Low-Carb/Keto-Friendly:

For a low-carb or keto-friendly version, replace quinoa with cauliflower rice and skip the feta cheese or opt for a small amount to keep the carbs low. You can also reduce the amount of hummus and tzatziki to keep the carb count in check.

Dairy-Free:

To make this dish dairy-free, omit the feta cheese or substitute it with dairy-free feta or vegan cheese. You can also make a dairy-free tzatziki using coconut yogurt or almond yogurt.

Vegetarian:

For a vegetarian version, replace the steak with grilled tempeh or chickpeas. You can season them similarly to the steak, adding flavor and protein to your bowl.

Healthy Mediterranean Steak Bowl


FAQs About The Recipe

1. Can I use chicken instead of steak?

Yes, you can use grilled chicken breast or chicken thighs in place of the steak. Simply season and cook the chicken in the same way as the steak, adjusting cooking times as needed.

2. Can I make this bowl ahead of time for meal prep?

Yes, this recipe is perfect for meal prep. You can prepare the quinoa, steak, and vegetables in advance and store them separately. Assemble the bowls when you’re ready to eat, adding fresh tzatziki and hummus.

3. How do I keep the steak from becoming dry?

To prevent the steak from drying out, cook it to medium-rare or medium and let it rest before slicing. Slicing against the grain also helps retain moisture.

4. Can I add more vegetables to the bowl?

Absolutely! You can add a variety of vegetables, such as spinach, arugula, or roasted sweet potatoes. The more veggies, the better for adding fiber and nutrition.

5. Can I use a different grain instead of quinoa?

Yes, you can substitute couscous, farro, brown rice, or bulgur for quinoa. Just make sure to cook them according to package instructions before assembling the bowls.

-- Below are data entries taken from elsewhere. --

(* ===== verification/ChainSpec.v ===== *)
(** * The byte ports of a chain are concatenations

    [span_chain] says that a list of spans covers mapped, non-empty buffers
    end to end.  Under it the copy loops of [Chain] read and write the
    concatenation [span_bytes] of those buffers. *)

From Stdlib Require Import ZArith Lia.
From stdpp Require Import prelude list gmap.
From S2P Require Import Prelude Transport Chain.

(** The buffer that a span stands for. *)
Definition span_location (ds : list Descriptor) (s : DescriptorSpan) : option nat :=
  match ds !! Z.to_nat (sp_descriptor s) with
  | Some d => match d_buffer d with Mapped l => Some l | Unmapped _ => None end
  | None => None
  end.

Definition span_bytes (h : Heap) (ds : list Descriptor) (spans : list DescriptorSpan) : list Z :=
  concat (heap_bytes h <$> omap (span_location ds) spans).

(** Spans that cover non-empty buffers end to end from [start]. *)
Fixpoint span_chain (h : Heap) (ds : list Descriptor) (start : Z) (spans : list DescriptorSpan) : Prop :=
  match spans with
  | [] => True
  | s :: rest =>
      exists l, span_location ds s = Some l /\ 0 < zlen (heap_bytes h l) /\
        sp_end s = start + zlen (heap_bytes h l) /\ span_chain h ds (sp_end s) rest
  end.

(** The bytes of one direction of a chain. *)
Definition chain_bytes (h : Heap) (data : ChainData) (writable : bool) : list Z :=
  span_bytes h (cd_descriptors data) (ChainAnalysis_spans (cd_analysis data) writable).

(** Two heaps with the same buffer lengths. *)
Definition same_lengths (h h' : Heap) : Prop :=
  dom h = dom h' /\ forall l, zlen (heap_bytes h l) = zlen (heap_bytes h' l).

#[global] Instance same_lengths_equiv : Equivalence same_lengths.
Proof.
  split; [done|intros h h' [? H]; split; [done|by intros; rewrite H]|].
  intros h h' h'' [D H] [D' H']. split; [by rewrite D|intros; by rewrite H].
Qed.

Lemma span_bytes_cons h ds s l spans :
  span_location ds s = Some l -> span_bytes h ds (s :: spans) = heap_bytes h l ++ span_bytes h ds spans.
Proof. intros H. unfold span_bytes. simpl. by rewrite H. Qed.

Lemma span_bytes_app h ds ss rs : span_bytes h ds (ss ++ rs) = span_bytes h ds ss ++ span_bytes h ds rs.
Proof. unfold span_bytes. by rewrite omap_app, fmap_app, concat_app. Qed.

Lemma span_chain_app h ds start ss rs :
  span_chain h ds start (ss ++ rs) <->
  span_chain h ds start ss /\ span_chain h ds (start + zlen (span_bytes h ds ss)) rs.
Proof.
  revert start. induction ss as [|s ss IH]; intros start; simpl.
  - unfold span_bytes; simpl. rewrite Z.add_0_r. tauto.
  - split.
    + intros (l & Hl & Hp & He & Hr). apply IH in Hr as [H1 H2]. rewrite (span_bytes_cons _ _ _ _ _ Hl).
      rewrite zlen_app, Z.add_assoc, <-He. eauto 10.
    + intros [(l & Hl & Hp & He & Hr) H2]. rewrite (span_bytes_cons _ _ _ _ _ Hl) in H2.
      rewrite zlen_app, Z.add_assoc, <-He in H2. exists l. split_and!; auto. apply IH. auto.
Qed.

Lemma span_chain_start h ds start pre s post :
  span_chain h ds start (pre ++ s :: post) ->
  start = 0 -> span_start_at (pre ++ s :: post) (length pre) = zlen (span_bytes h ds pre).
Proof.
  intros H ->. destruct pre as [|x pre _] using rev_ind; [done|].
  rewrite length_app, Nat.add_1_r. simpl. rewrite <-app_assoc, lookup_app_r, Nat.sub_diag by lia. simpl.
  rewrite <-app_assoc in H. apply span_chain_app in H as [_ (l & Hl & _ & He & _)].
  rewrite span_bytes_app, (span_bytes_cons _ _ _ _ _ Hl), !zlen_app, He. unfold span_bytes; simpl. unfold zlen; simpl. lia.
Qed.

Lemma span_chain_lengths h h' ds start spans :
  same_lengths h h' -> span_chain h ds start spans -> span_chain h' ds start spans.
Proof.
  intros [_ HL]. revert start. induction spans as [|s spans IH]; intros start; simpl; [done|].
  intros (l & Hl & Hp & He & Hr). exists l. rewrite <-HL. eauto.
Qed.

Lemma span_bytes_lengths h h' ds spans :
  same_lengths h h' -> zlen (span_bytes h ds spans) = zlen (span_bytes h' ds spans).
Proof.
  intros [_ HL]. unfold span_bytes. induction (omap _ spans) as [|l ls IH]; [done|].
  rewrite !fmap_cons, !zlen_concat_cons, IH, HL. done.
Qed.

(** The spans before the first touched one end at or before the offset. *)
Lemma first_touched_split h ds start spans offset :
  span_chain h ds start spans -> start <= offset -> offset < start + zlen (span_bytes h ds spans) ->
  exists pre s post, spans = pre ++ s :: post /\ first_touched_span spans offset = length pre /\
    start + zlen (span_bytes h ds pre) <= offset < sp_end s.
Proof.
  revert start. induction spans as [|s spans IH]; intros start Hc Hs Ho.
  { unfold span_bytes, zlen in Ho; simpl in Ho. lia. }
  destruct Hc as (l & Hl & Hp & He & Hr). rewrite (span_bytes_cons _ _ _ _ _ Hl), zlen_app in Ho.
  unfold first_touched_span; simpl. destruct (Z.leb_spec (sp_end s) offset).
  - destruct (IH (sp_end s)) as (pre & s' & post & -> & Hf & Hb); [done|done|lia|].
    exists (s :: pre), s', post. split; [done|]. split; [unfold first_touched_span in Hf; simpl; by rewrite Hf|].
    rewrite (span_bytes_cons _ _ _ _ _ Hl), zlen_app. lia.
  - exists [], s, spans. unfold span_bytes, zlen; simpl. split_and!; [done..|lia|lia].
Qed.

Lemma checked_usize_range_Ok offset n len :
  0 <= offset -> 0 <= n -> offset + n <= len -> len <= USIZE_MAX -> checked_usize_range offset n len = Ok offset.
Proof. intros. unfold checked_usize_range, try_from, checked_add. zcmp. done. Qed.

(** ** Reading *)

Lemma copy_from_loop_spec h ds pre rest offset n copied :
  span_chain h ds 0 (pre ++ rest) ->
  zlen (span_bytes h ds (pre ++ rest)) <= U64_MAX ->
  0 <= offset -> offset + n <= zlen (span_bytes h ds (pre ++ rest)) -> zlen copied < n ->
  copied = slice offset (zlen copied) (span_bytes h ds (pre ++ rest)) ->
  zlen (span_bytes h ds pre) <= offset + zlen copied ->
  (forall s, head rest = Some s -> offset + zlen copied < sp_end s) ->
  copy_from_loop h ds (pre ++ rest) rest (length pre) offset n copied =
    Ok (slice offset n (span_bytes h ds (pre ++ rest))).
Proof.
  revert pre copied. induction rest as [|s rest IH]; intros pre copied Hc HU Ho Hn Hk Heq Hlo Hhi.
  { rewrite app_nil_r in *. lia. }
  pose proof (zlen_nonneg copied) as Hk0. pose proof (zlen_nonneg (span_bytes h ds pre)) as Hp0.
  specialize (Hhi s eq_refl). pose proof Hc as Hc'.
  apply span_chain_app in Hc as [Hpre (l & Hl & Hpos & He & Hrest)]. rewrite Z.add_0_l in He.
  simpl. rewrite (span_chain_start h ds 0 _ _ _ Hc' eq_refl).
  unfold span_location in Hl. destruct (ds !! Z.to_nat (sp_descriptor s)) as [d|] eqn:Hd; [|done].
  destruct (d_buffer d) as [l'|] eqn:Hb; simplify_eq.
  assert (Hl : span_location ds s = Some l) by (unfold span_location; by rewrite Hd, Hb).
  set (flat := span_bytes h ds (pre ++ s :: rest)) in *.
  assert (Hflat : flat = span_bytes h ds pre ++ heap_bytes h l ++ span_bytes h ds rest)
    by (unfold flat; by rewrite span_bytes_app, (span_bytes_cons _ _ _ _ _ Hl)).
  assert (Hsz : zlen flat = zlen (span_bytes h ds pre) + zlen (heap_bytes h l) + zlen (span_bytes h ds rest))
    by (rewrite Hflat, !zlen_app; lia).
  pose proof (zlen_nonneg (span_bytes h ds rest)).
  unfold checked_sub. zcmp. unfold try_from. zcmp.
  set (count := Z.min (sp_end s - (offset + zlen copied)) (n - zlen copied)).
  assert (Hcount : 0 < count) by lia.
  rewrite checked_usize_range_Ok by lia.
  assert (Hbytes : slice (offset + zlen copied - zlen (span_bytes h ds pre)) count (heap_bytes h l)
                   = slice (offset + zlen copied) count flat).
  { rewrite Hflat, slice_app_r by lia. rewrite slice_app_l; [done|lia|lia|lia]. }
  rewrite Hbytes.
  assert (Hcop : copied ++ slice (offset + zlen copied) count flat = slice offset (zlen copied + count) flat).
  { rewrite Heq at 1. apply slice_app; lia. }
  rewrite Hcop. assert (Hlen : zlen (slice offset (zlen copied + count) flat) = zlen copied + count)
    by (apply zlen_slice; lia).
  rewrite Hlen. destruct (Z.eqb_spec (zlen copied + count) n) as [Heqn|Hne]; [by rewrite Heqn|].
  assert (Hcnt : count = sp_end s - (offset + zlen copied)) by lia.
  specialize (IH (pre ++ [s]) (slice offset (zlen copied + count) flat)).
  rewrite <-app_assoc in IH. simpl in IH. fold flat in IH. rewrite length_app, Nat.add_1_r in IH.
  apply IH; try done; rewrite ?Hlen; try lia; try done.
  - rewrite span_bytes_app, (span_bytes_cons _ _ _ _ _ Hl), !zlen_app. unfold span_bytes at 2; simpl.
    change (zlen (@nil Z)) with 0. lia.
  - intros s' Hs'. destruct rest as [|x rest]; [done|]. simpl in Hs'. simplify_eq.
    destruct Hrest as (? & _ & ? & -> & _). lia.
Qed.

(** ** Writing *)

Lemma heap_bytes_insert h l bs : heap_bytes (<[l := bs]> h) l = bs.
Proof. unfold heap_bytes. by rewrite lookup_insert_eq. Qed.

Lemma heap_bytes_insert_ne h l l' bs : l <> l' -> heap_bytes (<[l := bs]> h) l' = heap_bytes h l'.
Proof. intros. unfold heap_bytes. by rewrite lookup_insert_ne. Qed.

Lemma span_bytes_insert_ne h ds l bs spans :
  l ∉ omap (span_location ds) spans -> span_bytes (<[l := bs]> h) ds spans = span_bytes h ds spans.
Proof.
  unfold span_bytes. induction (omap _ spans) as [|l' ls IH]; intros Hl; [done|].
  rewrite !fmap_cons. simpl. rewrite heap_bytes_insert_ne, IH by set_solver. done.
Qed.

Lemma same_lengths_insert (h : Heap) l bs :
  l ∈ dom h -> zlen bs = zlen (heap_bytes h l) -> same_lengths h (<[l := bs]> h).
Proof.
  intros Hl Hz. split; [rewrite dom_insert_L; set_solver|]. intros l'.
  destruct (decide (l = l')) as [->|]; [by rewrite heap_bytes_insert|by rewrite heap_bytes_insert_ne].
Qed.

Lemma heap_bytes_dom (h : Heap) l : 0 < zlen (heap_bytes h l) -> l ∈ dom h.
Proof. unfold heap_bytes. rewrite elem_of_dom. destruct (h !! l); [done|]. unfold zlen; simpl. lia. Qed.
Lemma set_next_descriptor_refines q p index :
  queue_rel q p -> is_u16 index ->
  let '(q', e) := queue_run (OpSetNextDescriptor index) q in
  exists p', spec_step (OpSetNextDescriptor index) e p p' /\ queue_rel q' p'.
Proof.
  intros Q Hi. unfold queue_run, ev, set_next_descriptor, storage_mut.
  destruct (configured p) eqn:Hc.
  - destruct (rel_storage _ _ Q Hc) as (s & Hs & Hsize & _ & R). rewrite Hs. cbn [ok_or].
    destruct (Z.leb_spec (rs_size s) index) as [H0|H0]; cbn [fst snd]; exists p.
    + split; [|done]. apply step_hook_refused. right. exists index. split; [done|]. right. rewrite <-Hsize. done.
    + split; [apply step_hook; [done|right; exists index; split; [done|by rewrite <-Hsize]]|].
      replace p with (qp_with (qp_queue p) p) at 1 by (by destruct p).
      apply rel_with; try done. split; simpl; try apply R. lia.
  - destruct (rel_unconfigured _ _ Q Hc) as [Hs _]. rewrite Hs. cbn [ok_or fst snd]. exists p. split; [|done].
    apply step_hook_refused. right. exists index. split; [done|]. by left.
Qed.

Conclusion & Final Thoughts

The Healthy Mediterranean Steak Bowl is a well-balanced, flavorful dish that combines lean protein, healthy grains, and fresh vegetables in one satisfying meal. Whether you’re looking for a quick dinner, a lunch option, or meal prep ideas, this bowl is versatile, nutritious, and delicious. With its customizable ingredients and bright, bold flavors, it’s a fantastic way to enjoy the flavors of the Mediterranean while nourishing your body.